* WHAT THIS TASK INVOLVES *
Please report each line in the material below that includes "Cancelled".
● ● ●
(** ** Addresses *)

(** First and last address of the IPv4 blocks a production endpoint may not
    name. *)
Definition reserved_ipv4 : list (Z * Z) :=
  [(ipv4 0 0 0 0, ipv4 0 0 0 0); (ipv4 10 0 0 0, ipv4 10 255 255 255);
   (ipv4 100 64 0 0, ipv4 100 127 255 255); (ipv4 127 0 0 0, ipv4 127 255 255 255);
   (ipv4 169 254 0 0, ipv4 169 254 255 255); (ipv4 172 16 0 0, ipv4 172 31 255 255);
   (ipv4 192 0 0 0, ipv4 192 0 0 255); (ipv4 192 168 0 0, ipv4 192 168 255 255);
   (ipv4 198 18 0 0, ipv4 198 19 255 255); (ipv4 224 0 0 0, ipv4 255 255 255 255)].
(** The block of the addresses whose top segments are given, in IPv6. *)
Definition block (top low_bits : Z) : Z * Z := (top * 2 ^ low_bits, (top + 1) * 2 ^ low_bits - 1).
Definition reserved_ipv6 : list (Z * Z) :=
  [(0, 1);                       (* :: and ::1 *)
   block 126 121;                (* fc00::/7 *)
   block 1018 118;               (* fe80::/10 *)
   block 255 120;                (* ff00::/8 *)
   block 536939960 96].          (* 2001:db8::/32 *)
Definition outside (blocks : list (Z * Z)) (a : Z) : Prop :=
  Forall (fun b : Z * Z => ~ (b.1 <= a <= b.2)) blocks.
Definition mapped_block : Z * Z := block 65535 32.   (* ::ffff:0:0/96 *)

Lemma octet_div a i : 0 <= i <= 3 -> octet a i = (a / 2 ^ (8 * (3 - i))) mod 256.
Proof.
  intros Hi. unfold octet. change 255 with (Z.ones 8). rewrite Z.land_ones by lia.
  by rewrite Z.shiftr_div_pow2 by lia.
Qed.
(** A mask of the top bits rounds down to a multiple of a power of two. *)
Lemma land_high a k w : 0 <= k <= w -> 0 <= a < 2 ^ w -> Z.land a (2 ^ w - 2 ^ k) = a / 2 ^ k * 2 ^ k.
Proof.
  intros Hk Ha. replace (2 ^ w - 2 ^ k) with (Z.shiftl (Z.ones (w - k)) k).
  - rewrite <- Z.shiftl_mul_pow2, <- Z.shiftr_div_pow2 by lia. apply Z.bits_inj'. intros n Hn.
    rewrite Z.land_spec, !Z.shiftl_spec by lia. destruct (Z.lt_ge_cases n k).
    + rewrite !(Z.testbit_neg_r _ (n - k)) by lia. apply andb_false_r.
    + rewrite Z.shiftr_spec by lia. replace (n - k + k) with n by lia.
      destruct (Z.lt_ge_cases n w).
      * rewrite Z.ones_spec_low by lia. apply andb_true_r.
      * rewrite Z.ones_spec_high by lia. rewrite andb_false_r. symmetry.
        destruct (Z.eq_dec a 0) as [->|]; [apply Z.bits_0|].
        apply Z.bits_above_log2; [lia|]. apply Z.log2_lt_pow2; [lia|].
        eapply Z.lt_le_trans; [apply Ha|]. apply Z.pow_le_mono_r; lia.
  - rewrite Z.shiftl_mul_pow2, Z.ones_equiv by lia.
    replace (2 ^ w) with (2 ^ (w - k) * 2 ^ k) by (rewrite <- Z.pow_add_r by lia; f_equal; lia). lia.
Qed.
Lemma range_block a network prefix :
  0 <= a <= U32_MAX -> 0 <= network <= U32_MAX -> 1 <= prefix <= 32 ->
  is_ipv4_range a network prefix = true <-> a / 2 ^ (32 - prefix) = network / 2 ^ (32 - prefix).
Proof.
  intros Ha Hn Hp. unfold is_ipv4_range. set (k := 32 - prefix).
  replace (Z.land (Z.shiftl U32_MAX k) U32_MAX) with (2 ^ 32 - 2 ^ k).
  - change U32_MAX with (2 ^ 32 - 1) in *. rewrite Z.eqb_eq, !land_high by (unfold k; lia).
    pose proof (Z.pow_pos_nonneg 2 k). split; [|congruence]. intros. apply (Z.mul_cancel_r _ _ (2 ^ k)); unfold k in *; lia.
  - change U32_MAX with (Z.ones 32). rewrite Z.land_ones by lia.
    rewrite Z.shiftl_mul_pow2, Z.ones_equiv by (unfold k; lia).
    replace (Z.pred (2 ^ 32) * 2 ^ k) with (2 ^ 32 - 2 ^ k + (2 ^ k - 1) * 2 ^ 32) by lia.
    rewrite Z_mod_plus_full. symmetry. apply Z.mod_small.
    assert (2 ^ k <= 2 ^ 31) by (apply Z.pow_le_mono_r; unfold k; lia).
    assert (0 < 2 ^ k) by (apply Z.pow_pos_nonneg; unfold k; lia). lia.
Qed.
(* ===== verification/ResponseSpec.v ===== *)
(** * Responses: bounded bodies, header limits and redacted summaries *)
From S2P Require Import Prelude Errors Usage Sse Domain Images Structured ChatWire Schema Options Reliability RetryAfter Runner History Request RequestSpec Headers Contract Catalog Plan Endpoint EndpointSpec Response.

(** ** Bounded bodies *)

(** The bytes of a stream up to its first error, and that error. *)
Fixpoint bytes_before_error (body : ByteStream) : list ascii :=
  match body with Ok chunk :: body => chunk ++ bytes_before_error body | _ => [] end.
Fixpoint first_error (body : ByteStream) : option LlmError :=
  match body with [] => None | Err e :: _ => Some e | Ok _ :: body => first_error body end.
Definition bounded_read (body : ByteStream) (limit : Z) (bytes : list ascii) : result LlmError LimitedBody :=
  let all := bytes ++ bytes_before_error body in
  if limit <? Z.of_nat (length all) then Ok (mk_limited_body (take (Z.to_nat limit) all) true)
  else match first_error body with Some e => Err e | None => Ok (mk_limited_body all false) end.

Lemma read_past_limit_spec body bytes : read_past_limit body bytes = bounded_read body (Z.of_nat (length bytes)) bytes.
Proof.
  induction body as [|[chunk|e] body IH]; unfold bounded_read in *; simpl in *.
  - rewrite app_nil_r. by destruct (Z.ltb_spec (Z.of_nat (length bytes)) (Z.of_nat (length bytes))); [lia|].
  - destruct chunk as [|b chunk]; [exact IH|].
    destruct (Z.ltb_spec (Z.of_nat (length bytes)) (Z.of_nat (length (bytes ++ (b :: chunk) ++ bytes_before_error body))))
      as [_|H]; [|rewrite length_app in H; simpl in H; lia].
    by rewrite Nat2Z.id, take_app_length.
  - rewrite app_nil_r. by destruct (Z.ltb_spec (Z.of_nat (length bytes)) (Z.of_nat (length bytes))); [lia|].
Qed.
Lemma read_body_spec body limit bytes : Z.of_nat (length bytes) <= limit ->
  read_body body limit bytes = bounded_read body limit bytes.
Proof.
  revert bytes. induction body as [|[chunk|e] body IH]; intros bytes Hb; unfold bounded_read; simpl.
  - rewrite app_nil_r. by destruct (Z.ltb_spec limit (Z.of_nat (length bytes))); [lia|].
  - replace (Z.max (limit - Z.of_nat (length bytes)) 0) with (limit - Z.of_nat (length bytes)) by lia.
    rewrite app_assoc. destruct (Z.ltb_spec (limit - Z.of_nat (length bytes)) (Z.of_nat (length chunk))) as [H|H].
    + destruct (Z.ltb_spec limit (Z.of_nat (length ((bytes ++ chunk) ++ bytes_before_error body)))) as [_|H'];
        [|rewrite !length_app in H'; lia].
      f_equal. f_equal. rewrite take_app_le by (rewrite length_app; lia).
      rewrite take_app_ge by lia. f_equal. f_equal. lia.
    + destruct (Z.eqb_spec (Z.of_nat (length (bytes ++ chunk))) limit) as [<-|Hne].
      * rewrite read_past_limit_spec. done.
      * rewrite IH; [done|]. rewrite length_app. rewrite length_app in Hne. lia.
  - rewrite app_nil_r. by destruct (Z.ltb_spec limit (Z.of_nat (length bytes))); [lia|].
Qed.

(** C33. Reading an error body returns its first [limit] bytes, marked truncated,
    exactly when more than [limit] bytes precede any error; otherwise the error,
    or else the whole body. *)
Theorem read_body_limited_exact body limit : 0 <= limit ->
  read_body_limited body limit = bounded_read body limit [].
Proof. intros H. by apply read_body_spec. Qed.
Lemma read_body_limited_exact_witness :
  read_body_limited [Ok (bytes_of "abc"); Ok []; Ok (bytes_of "def"); Err LlmError.Cancelled] 4 =
  Ok (mk_limited_body (bytes_of "abcd") true).
Proof.
  rewrite (read_body_limited_exact [Ok (bytes_of "abc"); Ok []; Ok (bytes_of "def"); Err LlmError.Cancelled] 4);
    [reflexivity|lia].
Defined.

(** ** Header limits *)
Section Limits.
Context {HH : HttpHeaders} {HF : HeaderFields}.
Definition field_bytes (f : string * HeaderValue) : Z := str_len f.1 + Z.of_nat (length (header_bytes f.2)).
Definition total_bytes (l : list (string * HeaderValue)) : Z := foldr (fun f n => field_bytes f + n) 0 l.
Lemma total_nonneg l : 0 <= total_bytes l.
Proof.
  induction l as [|f l IH]; simpl; [lia|]. unfold field_bytes at 1. pose proof (str_len_nonneg f.1). lia.
Qed.
Lemma scan_header_limits_spec l fields total :
  0 <= fields <= 128 -> 0 <= total <= 65536 ->
  scan_header_limits l fields total = Ok tt <->
  fields + Z.of_nat (length l) <= 128 /\ total + total_bytes l <= 65536 /\
  Forall (fun f => Z.of_nat (length (header_bytes f.2)) <= 16384) l.
Proof.
  revert fields total. induction l as [|[name value] l IH]; intros fields total Hf Ht; cbn [scan_header_limits].
  { simpl. split; [intros _; split_and!; [lia|lia|constructor]|done]. }
  set (n := Z.of_nat (length (header_bytes value))). assert (0 <= n) as Hn by (unfold n; lia). pose proof (str_len_nonneg name). pose proof (total_nonneg l).
  assert (usize_saturating_add fields 1 = fields + 1) as -> by (unfold usize_saturating_add, USIZE_MAX, U64_MAX; lia).
  unfold MAX_RESPONSE_HEADER_FIELDS, MAX_RESPONSE_HEADER_VALUE_BYTES, MAX_RESPONSE_HEADER_TOTAL_BYTES.
  change (16 * 1024) with 16384. change (64 * 1024) with 65536. rewrite Forall_cons. cbn [length foldr total_bytes snd].
  unfold field_bytes at 1. cbn [fst snd]. fold n. fold (total_bytes l).
  destruct (Z.ltb_spec 128 (fields + 1)) as [|Hx1]; [simpl; split; [done|lia]|].
  destruct (Z.ltb_spec 16384 n) as [|Hx2]; [simpl; split; [done|lia]|]. cbn [orb].
  assert (usize_saturating_add (usize_saturating_add total (str_len name)) n =
          Z.min (total + str_len name + n) USIZE_MAX) as -> by (unfold usize_saturating_add, USIZE_MAX, U64_MAX; lia).
  destruct (Z.ltb_spec 65536 (Z.min (total + str_len name + n) USIZE_MAX)) as [H3|H3]; unfold USIZE_MAX, U64_MAX in *.
  { split; [done|lia]. }
  rewrite Z.min_l by lia. rewrite IH by lia.
  split; [intros (? & ? & ?)|intros (? & ? & ? & ?)]; split_and!; try done; lia.
Qed.

(** Response headers are accepted exactly when there are at most 128 fields,
    no value over 16 KiB, and at most 64 KiB of names and values in all. *)
Theorem header_limits_exact headers :
  validate_response_header_limits headers = Ok tt <->
  Z.of_nat (length (header_iter headers)) <= 128 /\ total_bytes (header_iter headers) <= 65536 /\
  Forall (fun f => Z.of_nat (length (header_bytes f.2)) <= 16384) (header_iter headers).
Proof. unfold validate_response_header_limits. by rewrite scan_header_limits_spec by lia. Qed.
End Limits.

(** ** Redaction *)
Lemma has_infix_spec x s : has_infix x s = true <-> exists p q, s = p ++ x ++ q.
Proof.
  induction s as [|b s IH]; cbn [has_infix].
  - rewrite orb_false_r, starts_with_spec. split.
    + intros [t Ht]. exists [], t. done.
    + intros (p & q & H). destruct p; [by exists q|done].
  - rewrite orb_true_iff, IH, starts_with_spec. split.
    + intros [[t Ht]|(p & q & ->)]; [by exists [], t|by exists (b :: p), q].
    + intros (p & q & H). destruct p as [|b' p]; [left; by exists q|]. right. injection H as _ H. by exists p, q.
Qed.
(** A word without the separator cannot straddle it. *)
Lemma infix_sep x s c t : c ∉ x -> has_infix x (s ++ c :: t) = true -> x <> [] ->
  has_infix x s = true \/ has_infix x t = true.
Proof.
  intros Hc (p & q & H)%has_infix_spec Hx.
  destruct (decide (length p + length x <= length s)%nat) as [Hl|Hl].
  - left. apply has_infix_spec. exists p, (take (length s - length p - length x) q).
    apply (f_equal (take (length s))) in H. rewrite take_app_length in H. rewrite H at 1.
    rewrite !take_app. f_equal; [by rewrite take_ge by lia|]. f_equal. by rewrite take_ge by lia.
  - destruct (decide (length s < length p)%nat) as [Hp|Hp].
    + right. apply has_infix_spec. exists (drop (S (length s)) p), q.
      apply (f_equal (drop (S (length s)))) in H. rewrite drop_app, drop_ge in H by lia.
      replace (S (length s) - length s)%nat with 1%nat in H by lia. simpl in H. rewrite drop_0 in H. rewrite H.
      by rewrite drop_app_le by lia.
    + exfalso. apply Hc. assert ((p ++ x ++ q) !! length s = Some c) as Hlk.
      { rewrite <- H. rewrite lookup_app_r by lia. by rewrite Nat.sub_diag. }
      rewrite lookup_app_r in Hlk by lia. rewrite lookup_app_l in Hlk by lia. by eapply list_elem_of_lookup_2.
Qed.
Lemma lower_bytes_app a b : map lower_byte (bytes_of (a +:+ b)) = map lower_byte (bytes_of a) ++ map lower_byte (bytes_of b).
Proof. by rewrite bytes_of_app, map_app. Qed.
Lemma marker_facts m : m ∈ SENSITIVE_MARKERS ->
  bytes_of m <> [] /\ "."%char ∉ bytes_of m /\ has_infix (bytes_of m) (bytes_of ".. [truncated]") = false /\
  has_infix (bytes_of m) (bytes_of "<redacted error body>") = false.
Proof.
  unfold SENSITIVE_MARKERS. rewrite !elem_of_cons, elem_of_nil. intros Hm.
  destruct_or! Hm; subst m; try done;
    (split_and!; [done|intros Hx; apply list_elem_of_In in Hx; simpl in Hx; intuition discriminate|reflexivity..]).
Qed.
Lemma sensitive_false s : sensitive_text s = false <->
  forall m, m ∈ SENSITIVE_MARKERS -> has_infix (bytes_of m) (map lower_byte (bytes_of s)) = false.
Proof.
  unfold sensitive_text, to_ascii_lowercase. rewrite bytes_of_str_of, <- not_true_iff_false, existsb_exists. split.
  - intros H m Hm. apply not_true_iff_false. intros E. apply H. exists m. split; [by apply list_elem_of_In|done].
  - intros H (m & Hm & E). apply list_elem_of_In, H in Hm. congruence.
Qed.

Lemma summary_redacted bytes truncated : sensitive_text (from_prefix bytes truncated) = false.
Proof.
  unfold from_prefix. set (text := redact_body _).
  assert (sensitive_text text = false) as Ht.
  { unfold text, redact_body. destruct (sensitive_text (str_of (from_utf8_lossy bytes))) eqn:E; [reflexivity|done]. }
  destruct truncated; [|done]. rewrite sensitive_false in Ht |- *. intros m Hm. specialize (Ht m Hm).
  destruct (marker_facts m Hm) as (Hne & Hdot & Htail & _). rewrite lower_bytes_app.
  change (map lower_byte (bytes_of "... [truncated]")) with ("."%char :: bytes_of ".. [truncated]").
  apply not_true_iff_false. intros H. apply infix_sep in H as [H|H]; [congruence|congruence|done|done].
Qed.
(** The summary kept of an error body never contains one of the words that
    mark credentials, in any case, whether or not the body was truncated. *)
Theorem summaries_redacted bytes truncated : sensitive_text (from_prefix bytes truncated) = false.
Proof. apply summary_redacted. Qed.
(* ===== verification/Network.v ===== *)
(** * The network transport: [src/src/transport/network.rs] and [transport/reqwest.rs]

    The immutable network policy with its bounds, the proxy it resolves to, the
    filtering DNS resolver, the same-origin redirect policy and the
    classification of transport failures. *)
From S2P Require Import Prelude Errors Usage Sse Domain Images Structured ChatWire Schema Options Reliability RetryAfter History Request Headers Contract Catalog Plan Endpoint Response Runner.

(** ** Policies: [network.rs] *)
Definition MAX_PROXY_URL_BYTES : Z := 2048.
Definition MAX_PROXY_CREDENTIAL_BYTES : Z := 512.
Definition MAX_NO_PROXY_ENTRIES : Z := 64.
Definition MAX_NO_PROXY_BYTES : Z := 4096.
Definition MAX_CUSTOM_ROOTS : Z := 8.
Definition MAX_CUSTOM_ROOT_BYTES : Z := 256 * 1024.
Definition MAX_CLIENT_IDENTITY_BYTES : Z := 512 * 1024.
Definition MAX_DNS_TIMEOUT : Z := from_secs 30.
Definition MAX_POOL_IDLE_TIMEOUT : Z := from_mins 10.
Definition MAX_IDLE_PER_HOST : Z := 64.

Inductive IpPreference := IpSystem | Ipv4First | Ipv6First.
Inductive HttpVersionPolicy := Negotiate | Http1Only.
Inductive MinimumTlsVersion := Tls12 | Tls13.

Definition control_chars : list ascii := map ascii_of_N [13; 10; 0]%N.
Definition total_len (l : list string) : Z := foldr (fun s n => str_len s + n) 0 l.
Record NoProxyList := mk_no_proxy { np_entries : list string }.
Definition no_proxy_default : NoProxyList := mk_no_proxy [].
Definition no_proxy_entry_bad (e : string) : bool :=
  str_is_empty e || has_boundary_whitespace e || contains_any control_chars e || str_contains "," e.
Definition no_proxy_new (entries : list string) : result ValidationError NoProxyList :=
  if MAX_NO_PROXY_ENTRIES <? Z.of_nat (length entries)
  then Err (validation_error "network.proxy.no_proxy" ValidationReason.OutOfRange
              "NO_PROXY entry count exceeds the SDK limit")
  else if MAX_NO_PROXY_BYTES <? total_len entries
  then Err (validation_error "network.proxy.no_proxy" ValidationReason.OutOfRange
              "NO_PROXY bytes exceed the SDK limit")
  else if existsb no_proxy_entry_bad entries
  then Err (validation_error "network.proxy.no_proxy" ValidationReason.InvalidIdentifier
              "NO_PROXY contains an invalid entry")
  else Ok (mk_no_proxy entries).
Definition no_proxy_joined (l : NoProxyList) : string := join "," (np_entries l).

Record ProxyCredentials := mk_proxy_credentials { pc_username : string; pc_password : string }.
Definition proxy_credentials_new (username password : string) : result ValidationError ProxyCredentials :=
  if str_is_empty username || str_is_empty password
  then Err (validation_error "network.proxy.credentials" ValidationReason.Empty
              "proxy credentials must be non-empty")
  else if MAX_PROXY_CREDENTIAL_BYTES <? usize_saturating_add (str_len username) (str_len password)
  then Err (validation_error "network.proxy.credentials" ValidationReason.OutOfRange
              "proxy credentials exceed the SDK byte limit")
  else if contains_any control_chars username || contains_any control_chars password
  then Err (validation_error "network.proxy.credentials" ValidationReason.InvalidHeader
              "proxy credentials contain control characters")
  else Ok (mk_proxy_credentials username password).

Section Proxies.
Context {U : Urls} {UP : UrlParts}.
Definition dynamic_credential_new (now : Z) (key : ApiKey) (scheme : DynamicCredentialScheme) (expires_at : Z)
  : result CredentialFailure.t DynamicCredential :=
  if expires_at <=? now then Err CredentialFailure.Invalid else Ok (mk_dynamic_credential key scheme expires_at).
Definition dynamic_bearer (now : Z) (key : ApiKey) (expires_at : Z) : result CredentialFailure.t DynamicCredential :=
  dynamic_credential_new now key DynBearer expires_at.
Definition dynamic_api_key_header (now : Z) (name : string) (key : ApiKey) (expires_at : Z)
  : result LlmError DynamicCredential :=
  _ ← validate_auth_name name;
  map_err LlmError.Credential (dynamic_credential_new now key (DynApiKeyHeader name) expires_at).
(** [checked_duration_since] is [None] when [now] is later. *)
Definition is_fresh_at (c : DynamicCredential) (now refresh_window : Z) : bool :=
  (now <=? dc_expires_at c) && (refresh_window <? dc_expires_at c - now).

(** ** The cache *)
Record AuthCacheKey := mk_cache_key {
  ck_tenant_id : string; ck_provider_id : string; ck_product_id : string;
  ck_binding : CredentialBinding; ck_credential_identity : string }.
#[global] Instance AuthCacheKey_eq_dec : EqDecision AuthCacheKey.
Proof. solve_decision. Defined.
#[global] Instance Origin_countable : Countable Origin.
Proof.
  refine (inj_countable' (fun o => (og_scheme o, og_host o, og_port o)) (fun '(s, h, p) => mk_origin s h p) _).
  by intros [].
Defined.
#[global] Instance CredentialBinding_countable : Countable CredentialBinding.
Proof.
  refine (inj_countable' (fun b => (cb_origin b, cb_required_path_prefix b, cb_label b))
            (fun '(o, p, l) => mk_credential_binding o p l) _).
  by intros [].
Defined.
#[global] Instance AuthCacheKey_countable : Countable AuthCacheKey.
Proof.
  refine (inj_countable'
    (fun k => (ck_tenant_id k, ck_provider_id k, ck_product_id k, ck_binding k, ck_credential_identity k))
    (fun '(t, p, q, b, c) => mk_cache_key t p q b c) _).
  by intros [].
Defined.

(** A [Notify] is shared by its identity. *)
Record CacheState := mk_cache {
  cs_credentials : gmap AuthCacheKey DynamicCredential; cs_inflight : gmap AuthCacheKey nat }.
Definition cache_new : CacheState := mk_cache ∅ ∅.

(** What a caller does after the first locked section. *)
Inductive LockOutcome :=
| LockFresh (credential : DynamicCredential)
| LockWait (notify : nat)
| LockLead (fallback : option DynamicCredential).
Definition unexpired (now : Z) (c : DynamicCredential) : option DynamicCredential :=
  if now <? dc_expires_at c then Some c else None.
(** [notify] is the identity of the [Notify] a leader registers. *)
Definition lock_section (key : AuthCacheKey) (refresh_window now : Z) (notify : nat) (s : CacheState)
  : CacheState * LockOutcome :=
  let cached := cs_credentials s !! key in
  match (if is_some_and (fun c => is_fresh_at c now refresh_window) cached then cached else None) with
  | Some c => (s, LockFresh c)
  | None =>
      let fallback := cached ≫= unexpired now in
      match cs_inflight s !! key with
      | Some n => (s, LockWait n)
      | None => (mk_cache (cs_credentials s) (<[key := notify]> (cs_inflight s)), LockLead fallback)
      end
  end.
(** The second locked section; the removed [Notify] is woken after it. *)
Definition commit_section (key : AuthCacheKey) (r : result LlmError DynamicCredential) (s : CacheState)
  : CacheState * option nat :=
  let credentials := match r with Ok c => <[key := c]> (cs_credentials s) | Err _ => cs_credentials s end in
  (mk_cache credentials (delete key (cs_inflight s)), cs_inflight s !! key).
Definition refreshed (allow_still_valid_fallback : bool) (fallback : option DynamicCredential)
    (r : result LlmError DynamicCredential) : result LlmError DynamicCredential :=
  match r with
  | Ok c => Ok c
  | Err e => match fallback with
             | Some c => if allow_still_valid_fallback then Ok c else Err e
             | None => Err e
             end
  end.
● ● ●
* SOLUTION TO THE PROBLEM *
  read_body_limited [Ok (bytes_of "abc"); Ok []; Ok (bytes_of "def"); Err LlmError.Cancelled] 4 =
  rewrite (read_body_limited_exact [Ok (bytes_of "abc"); Ok []; Ok (bytes_of "def"); Err LlmError.Cancelled] 4);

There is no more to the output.